Previous reports have suggested that depression may lead to the development of cardiovascular disease through its association with the metabolic syndrome; however, little is known about the relationship between depression and the metabolic syndrome. The aim of this study was to establish an association between depression and the metabolic syndrome in a nationally representative sample.The Third National Health and Nutrition Examination Survey is a population-based health survey of noninstitutionalized US citizens completed between 1988 and 1994. Three thousand one hundred eighty-six men and 3003 women, age 17 to 39, free of coronary heart disease and diabetes, completed the depression module from the Diagnostic Interview Schedule and a medical examination that provided clinical data needed to establish the presence of the metabolic syndrome, as defined by the Third Report of the National Cholesterol Education Program Expert Panel on Detection, Evaluation, and Treatment of High Cholesterol in Adults.Women with a history of a major depressive episode were twice as likely to have the metabolic syndrome compared with those with no history of depression.

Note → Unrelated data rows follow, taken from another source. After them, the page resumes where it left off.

Lemma gets_inv {A B} (f : MemoryStorageAdapter -> A)
    (g : A -> M MemoryStorageAdapter AxonError B) s s' b :
  bind (gets f) g s = (s', Ok b) -> g (f s) s = (s', Ok b).
Proof. done. Qed.

(** The fields that index maintenance leaves alone. *)
Definition off_index (s : MemoryStorageAdapter) :=
  (s_data s, s_structural_versions s, s_links s).

Lemma maintain_off_index k i sv o n s :
  off_index (fst (maintain_indexes_for_write k i sv o n s)) = off_index s.
Proof.
  assert (Hk : forall x, keeps (fun s => off_index s = x) (maintain_indexes_for_write k i sv o n)).
  { intros x. autounfold with axon. repeat keeps_step; intros ? <-; done. }
  by apply (Hk (off_index s)).
Qed.

(** The state after index maintenance and the insertion of the row. *)
Lemma write_effect key e old s s1 :
  old = option_map e_data (stored s key (e_id e)) ->
  maintain_indexes_for_write key (e_id e) (e_schema_version e) old (e_data e) s = (s1, Ok tt) ->
  let s2 := fst (insert_entity key e s1) in
  (forall k i, stored s2 k i =
     if decide (k = key) then row_set (stored s key) (e_id e) (Some e) i else stored s k i) /\
  s_structural_versions s2 = s_structural_versions s /\ s_links s2 = s_links s /\
  (indexed s -> indexed s2).
Proof.
  intros -> Hm s2. pose proof (maintain_off_index key (e_id e) (e_schema_version e)
    (option_map e_data (stored s key (e_id e))) (e_data e) s) as Hoff.
  rewrite Hm in Hoff. unfold off_index in Hoff. simpl in Hoff. injection Hoff as Hd Hsv Hl.
  assert (Hst : forall k i, stored s2 k i =
     if decide (k = key) then row_set (stored s key) (e_id e) (Some e) i else stored s k i).
  { intros k i. unfold s2. simpl. rewrite stored_insert. unfold stored. by rewrite Hd. }
  split_and!; [done | by unfold s2 | by unfold s2|].
  intros Hinv. destruct (index_defs_for_key s key (e_schema_version e)) as [sg cp] eqn:Hdefs.
  destruct (maintain_ok _ _ _ _ _ _ _ _ _ Hdefs Hm)
    as (olds & news & colds & cnews & Ho & Hn & Hco & Hcn & Hf & Hcf & ->).
  apply (indexed_write s s2 key e olds news colds cnews Hinv).
  - by split_and!.
  - intros single compound Hfix. rewrite (Hfix (e_schema_version e)) in Hdefs.
    injection Hdefs as <- <-. by split_and!.
Qed.
(* ===== verification/Transactions.v ===== *)
(** * Multi-entity transactions ([crates/axon-api/src/transaction.rs])

    Staging of writes and reads with their limits, and the optimistic commit:
    version checks, serializable read-set validation, the writes, the audit
    entries and the rollback, written against the storage interface as the
    source writes it against the [StorageAdapter] trait. *)

From S2P Require Import Prelude Json Ids Types IndexKeys Intents AuditLog Schema.
From S2P Require Import Interface.
From stdpp Require Import pretty.

Definition MAX_OPS : nat := 100.
Definition MAX_READS : nat := 100.

(** 30 seconds, in nanoseconds. *)
Definition DEFAULT_TIMEOUT : Z := 30 * 1000000000.

Inductive IsolationLevel : Type := SnapshotIsolation | Serializable | SerializableStrict.

(** [IsolationLevel::as_str] *)
Definition isolation_as_str (l : IsolationLevel) : string :=
  match l with
  | SnapshotIsolation => "snapshot"
  | Serializable => "serializable"
  | SerializableStrict => "serializable_strict"
  end.

(** [IsolationLevel::is_serializable] *)
Definition is_serializable (l : IsolationLevel) : bool :=
  match l with Serializable | SerializableStrict => true | SnapshotIsolation => false end.

Record ReadRef : Type := {
  rr_collection : CollectionId;
  rr_id : EntityId;
  rr_observed_version : Z
}.

Record ScanReadRef : Type := {
  sr_scan_collection : CollectionId;
  sr_observed_structural_version : Z
}.

(** [next_tx_id]: the global counter before and after, and the id. *)
Definition next_tx_id (counter : Z) : Z * string := (wrap64 (counter + 1), "tx-" +:+ pretty counter).

Section Staging.
Context `{SerdeNumber}.

Inductive WriteFieldScope : Type :=
| PresentEntity
| Patch (patch : Value).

The relationship between depression and metabolic syndrome remained after controlling for age, race, education, smoking, physical inactivity, carbohydrate consumption, and alcohol use. Men with a history of depression were not significantly more likely to have the metabolic syndrome.The prevalence of the metabolic syndrome is elevated among women with a history of depression. It is important to better understand the role depression may play in the effort to reduce the prevalence of the metabolic syndrome and its health consequences.